Skeletal muscle is a structurally intricate and heterogenous tissue made up of individual fibers that differ in size, metabolic and contractile properties, and differs within and between organisms. Skeletal muscle is also very dynamic and can adapt to external stimuli supported by a number of cell signalling pathways. For example, muscle cells can increase in size via a process known as hypertrophy which has been studied using different models such as tenotomy.
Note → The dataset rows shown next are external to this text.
(* ===== verification/MountOpts.v ===== *)
(** * Mount options: [MountOptions] of [src/mount.rs], [src/util.rs]

The option strings given to [mount(2)] and to [fusermount].  A [str] is the list
of its characters. *)

From S2P Require Import Prelude Layout Kernel Crates Types.
Local Open Scope Z_scope.

(** ** Strings of the standard library *)

Definition str := list Z.

Definition lit (s : string) : str := (λ a, Z.of_N (Ascii.N_of_ascii a)) <$> String.list_ascii_of_string s.

(** [char::is_whitespace]: the characters with the property [White_Space]. *)
Definition is_whitespace (c : Z) : bool :=
  ((9 <=? c) && (c <=? 13)) || (c =? 0x20) || (c =? 0x85) || (c =? 0xa0) || (c =? 0x1680)
  || ((0x2000 <=? c) && (c <=? 0x200a)) || (c =? 0x2028) || (c =? 0x2029) || (c =? 0x202f)
  || (c =? 0x205f) || (c =? 0x3000).

Fixpoint trim_start (s : str) : str :=
  match s with
  | c :: s' => if is_whitespace c then trim_start s' else s
  | [] => []
  end.

Definition trim_end (s : str) : str := reverse (trim_start (reverse s)).

(** [str::trim] *)
Definition trim (s : str) : str := trim_end (trim_start s).

(** [Display] ([base] 10) and [Octal] ([base] 8) of a number that is not
negative; a digit takes at least one bit. *)
Fixpoint digits (fuel : nat) (base n : Z) : str :=
  match fuel with
  | O => []
  | S fuel => if n <? base then [48 + n] else digits fuel base (n / base) ++ [48 + n mod base]
  end.

Definition format (base n : Z) : str := digits (S (Z.to_nat (Z.log2 n))) base n.

(** ** [IteratorJoinExt::join] *)

Definition join_step (sep : str) (st : nat * str) (elem : str) : nat * str :=
  let (i, acc) := st in
  (S i, (if (0 <? i)%nat then acc ++ sep else acc) ++ trim elem).

Definition join (sep : str) (items : list str) : str := (foldl (join_step sep) (0%nat, []) items).2.

(** ** Flags

[MountFlags] is declared by [rustix]; iterating over a set of flags gives the
declared flags it contains. *)

Class MountFlagsApi := {
  RDONLY : u32; NOSUID : u32; NODEV : u32; NOEXEC : u32; SYNCHRONOUS : u32; DIRSYNC : u32;
  NOATIME : u32;
  MountFlags_iter (flags : u32) : list u32;
  (** [Flags::iter] of [bitflags], for a type with the declared flags *)
  bf_iter (declared : list u32) (flags : u32) : list u32;
}.

Definition named_mount_flags `{MountFlagsApi} : list u32 :=
  [RDONLY; NOSUID; NODEV; NOEXEC; SYNCHRONOUS; DIRSYNC; NOATIME].

Definition single_bit (f : u32) : Prop := ∃ k, 0 ≤ k ∧ f = 2 ^ k.

Class MountFlagsSpec `{MountFlagsApi} : Prop := {
  mount_flag_values : named_mount_flags = [1; 2; 4; 8; 16; 128; 1024];
  MountFlags_iter_NoDup flags : NoDup (MountFlags_iter flags);
  MountFlags_iter_elem flags f :
    f ∈ named_mount_flags → f ∈ MountFlags_iter flags ↔ Z.land flags f = f;
  bf_iter_NoDup declared flags : Forall single_bit declared → NoDup declared → NoDup (bf_iter declared flags);
  bf_iter_elem declared flags f :
    Forall single_bit declared → f ∈ declared → f ∈ bf_iter declared flags ↔ Z.land flags f = f;
}.
(** The loop answers every request in order and returns when the connection is
gone; one unit of fuel per request and one for the end is enough. *)
Lemma serve_dialogue rs : ∀ f s b w b' w',
  buf_wf b → s.(s_exited) = false → acceptable dom answer s.(s_config) f rs →
  dialogue (expected answer s.(s_config) f rs) (b, w) (b', w') →
  serve addr handle (S (length rs)) (f, s, b, w) =
    (Ok (Some tt), (final answer s.(s_config) f rs, Session_exit s, b', w')).
Proof.
  induction rs as [|r rs IH]; intros f s b w b' w' Hb Hs Hok Hd.
  - inversion Hd as [? ? ? ? Hend| |]; subst. cbn [serve length].
    rewrite (M_bind_Ok _ _ _ (f, Session_exit s, b', w') false); [done|].
    unfold serve_step, recv_request. rewrite Hs, Hend. unfold is_errno.
    pose proof Errno_values as Hv. injection Hv as _ _ _ _ Hnodev _ _.
    by rewrite Errno_from_io_error_os, Hnodev.
  - destruct Hok as (Hr & Hdom & Hok). cbn [expected final length] in *.
    set (a := answer s.(s_config) f r.(kr_op)) in *.
    assert (∃ b1 w1 w2, takes b w (kr_message s.(s_config) r) b1 w1 ∧
      match a.2 with Some a => replied w1 (message_of r.(kr_header) a) w2 | None => w2 = w1 end ∧
      dialogue (expected answer s.(s_config) a.1 rs) (b1, w2) (b', w')) as (b1 & w1 & w2 & Ht & Hw & Hd').
    { destruct (a.2) as [x|]; cbn in Hd; inversion Hd; subst; eauto 10. }
    pose proof (serve_step_request f s b w r b1 w1 w2 Hb Hs Hr Hdom Ht) as Hstep. fold a in Hstep.
    destruct a as [f' x]. cbn [fst snd] in *.
    change (serve addr handle (S (S (length rs)))) with
      (more ← serve_step addr handle; if more : bool then serve addr handle (S (length rs)) else mret (Some tt)).
    erewrite M_bind_Ok by by apply Hstep. cbv beta iota.
    destruct (takes_decoded addr s b w r b1 w1 Ha Hb Hs Hr Ht) as [Hb1 _]. by apply IH.
Qed.

End facts.

(** A handler that replies with an error: rewrite its code with [H]. *)
Ltac answer_error H :=
  lazymatch goal with
  | |- on_session (reply_error _ _) _ = _ => apply error_answers; rewrite ?H; done
  end.

(** A daemon without state of its own: its replies are those of [answer], one
per request, and the kernel reads the filesystem [view] from them. *)
Section stateless.
Context {W : Type} {OS : OsPipe W} {HOS : OsPipeSpec OS} {CN : SpliceRead W} {HCN : SpliceReadSpec CN}.
Context {IW : IoWrite W}.
Context `{BF : Bitflags} {HBF : BitflagsSpec} `{ZC : Zerocopy} {HZC : ZerocopySpec}.
Context `{RX : Rustix} {HRX : RustixSpec} `{L : Libc} {HL : LibcLinux L} `{PR : Profile}.
Context (addr : RequestBuf → Z) {Ha : ∀ b, aligned_to (addr b) 8 = true}.
Context (handle : handler (F := unit) (W := W)) (dom : KernelConfig → unit → Operation → Prop).
Context (answer : KernelConfig → unit → Operation → unit * option answer_) {HA : Answers handle dom answer}.
Context (view : u32 → Operation → reply_view).
Context {HV : ∀ c op, Operation_wf c op → dom c tt op →
  ∃ a, answer c tt op = (tt, Some a) ∧ view_of c.(minor) op a = view c.(minor) op}.

(** The exchange of messages with the kernel. *)
Definition exchanges (c : KernelConfig) (rs : list kernel_request) (replies : list (option answer_))
    : list (list byte * option (list byte)) :=
  zip_with (λ r a, (kr_message c r, message_of r.(kr_header) <$> a)) rs replies.

Lemma stateless_serves s b w b' w' rs :
  buf_wf b → s.(s_exited) = false →
  Forall (λ r, request_wf s.(s_config) r ∧ dom s.(s_config) tt r.(kr_op)) rs →
  let replies := (λ r, ((answer s.(s_config) tt r.(kr_op)).2)) <$> rs in
  Forall2 (λ r a, ∃ x, a = Some x ∧
    view_of s.(s_config).(minor) r.(kr_op) x = view s.(s_config).(minor) r.(kr_op)) rs replies ∧
  (dialogue (exchanges s.(s_config) rs replies) (b, w) (b', w') →
   serve addr handle (S (length rs)) (tt, s, b, w) = (Ok (Some tt), (tt, Session_exit s, b', w'))).
Proof.
  intros Hb Hs Hrs replies. split.
  - apply Forall2_fmap_r, Forall_Forall2_diag. eapply Forall_impl; [exact Hrs|]. intros r [Hr Hd].
    destruct (HV s.(s_config) r.(kr_op)) as (a & Hans & Hv); [apply Hr|done|].
    exists a. split; [|done]. change ((answer s.(s_config) tt r.(kr_op)).2 = Some a). by rewrite Hans.
  - intros Hd.
    rewrite (serve_dialogue addr (Ha := Ha) _ dom answer (HA := HA) rs tt s b w b' w');
      [by destruct (final _ _ _ _)|done|done| |].
    + clear replies Hd. induction Hrs as [|r rs [Hr Hd] Hrs IH]; [done|].
      split; [done|]. split; [done|]. by destruct (answer _ _ _) as [[] ?].
    + replace (expected _ _ _ _) with (exchanges s.(s_config) rs replies); [done|].
      unfold replies. clear. induction rs as [|r rs IH]; [done|].
      unfold exchanges. cbn [fmap list_fmap zip_with expected].
      f_equal. unfold exchanges in IH. rewrite IH. by destruct (answer _ _ _) as [[] ?].
Qed.

End stateless.

(** ** Instances *)

Definition ref_posix : Posix := {|
  Errno_ACCESS := 13; Errno_NOTDIR := 20; Errno_ISDIR := 21; Errno_NOSYS := 38;
  getuid := 1000; getgid := 100 |}.

Lemma ref_posix_spec : @PosixSpec ref_posix.
Proof. by split. Qed.

(** The reference instances of the crates, together. *)
Module Ref.
#[export] Instance inst_bf : Bitflags := ref_bitflags.
#[export] Instance inst_bf_spec : BitflagsSpec := ref_bitflags_spec.
#[export] Instance inst_zc : Zerocopy := ref_zerocopy.
#[export] Instance inst_zc_spec : ZerocopySpec := ref_zerocopy_spec.
#[export] Instance inst_rx : Rustix := ref_rustix.
#[export] Instance inst_rx_spec : RustixSpec := ref_rustix_spec.
#[export] Instance inst_libc : Libc := linux_libc.
#[export] Instance inst_libc_linux : LibcLinux linux_libc := ref_libc_linux.
#[export] Instance inst_profile : Profile := true.
#[export] Instance inst_posix : Posix := ref_posix.
#[export] Instance inst_posix_spec : PosixSpec := ref_posix_spec.
End Ref.

Lemma sim_replied incoming outgoing msg :
  replied {| incoming := incoming; outgoing := outgoing |} msg
          {| incoming := incoming; outgoing := outgoing ++ [msg] |}.
Proof. intros cs <-. by left. Qed.

(** The message of a request that carries only its argument. *)
Definition request_of `{Bitflags} `{Libc} (opcode : fuse_opcode) (nodeid unique : Z) (o : Operation)
    : kernel_request := {|
  kr_header := {|
    in_header_len := 40 + match encode_op config_example false o with
                          | Some rq => Z.of_nat (length rq.(rq_arg)) | None => 0 end;
    in_header_opcode := discr opcode;
    in_header_unique := unique;
    in_header_nodeid := nodeid;
    in_header_uid := 0; in_header_gid := 0; in_header_pid := 0;
    in_header_total_extlen := 0; in_header_padding := 0 |};
  kr_op := o;
  kr_rename1 := false;
  kr_data := [] |}.

(** The buffer in memory after a request was taken in. *)
Definition after `{Zerocopy} `{Rustix} `{Profile} (b : RequestBuf) (msg : list byte) : RequestBuf :=
  (RequestBuf_try_receive (b, {| incoming := [msg]; outgoing := [] |})).2.1.

(** Closed facts about an example request. *)
Ltac closed_fact :=
  lazymatch goal with
  | |- _ ∧ _ => split; closed_fact
  | |- ∃ _, encode_op _ _ _ = Some _ ∧ _ => eexists; split; [reflexivity|closed_fact]
  | |- pod_wf _ => repeat split; vm_compute; congruence
  | |- name_ok _ => apply (bool_decide_unpack _); vm_compute; exact I
  | |- request_wf _ _ => unfold request_wf; cbv zeta; closed_fact
  | |- Operation_wf ?c ?o =>
      let o' := eval hnf in o in change (Operation_wf c o'); cbn [Operation_wf]; closed_fact
  | |- node_ok _ => unfold node_ok; closed_fact
  | |- header_of _ _ => unfold header_of; closed_fact
  | |- _ => first [exact I | vm_compute; reflexivity | vm_compute; repeat split; congruence]
  end.

(** One exchange of the reference world, with a reply. *)
Ltac sim_exchange :=
  eapply dialogue_reply;
    [split; [eexists; split; vm_compute; [reflexivity|congruence]|vm_compute; reflexivity]
    |apply sim_replied|].

Section examples.
Import Ref.

(** The world in which the kernel sends the given requests and unmounts, the
buffer at the end, and the messages sent for the given replies. *)
Definition requests_world (rs : list kernel_request) : World :=
  {| incoming := kr_message config_example <$> rs; outgoing := [] |}.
It has been shown in a rodent model of compensatory plantaris muscle hypertrophy induced by soleus and gastrocnemius tenotomy that cardiolipin (CL, mitochondrial membrane phospholipid) content and composition and tafazzin (Taz, CL remodelling enzyme) protein expression increases. However, it is still not known if protein content changes to Taz, or enzymes responsible for CL biosynthesis, precede or follow changes to CL content and composition during this adaptive response. As such, this study examined the temporal relationship (days 3, 7, 10, and 14) between the protein content of CL biosynthetic and remodelling enzymes and CL content on the adaptive response of skeletal muscle to mechanical overload via tenotomy. There was a decrease in CL despite no change in Taz protein content. Of the CL biosynthetic enzymes examined, PGS1 and CRLS1 showed significant increases in protein content post tenotomy. The greatest fold changes in TAMM41 and CRLS1 occurred simultaneously to that of CL, while PTPMT1’s changes occurred both simultaneously and after changes in CL content. PGS1 did not show any fold changes. Finally, the content of PE and PC (substrates of Taz for CL remodeling), both did not change. Thus, it can be inferred that 14 days post tenotomy in overloaded plantaris, de novo CL biosynthesis is not required but instead may rely on currently available CL for remodelling with no required change to Taz content.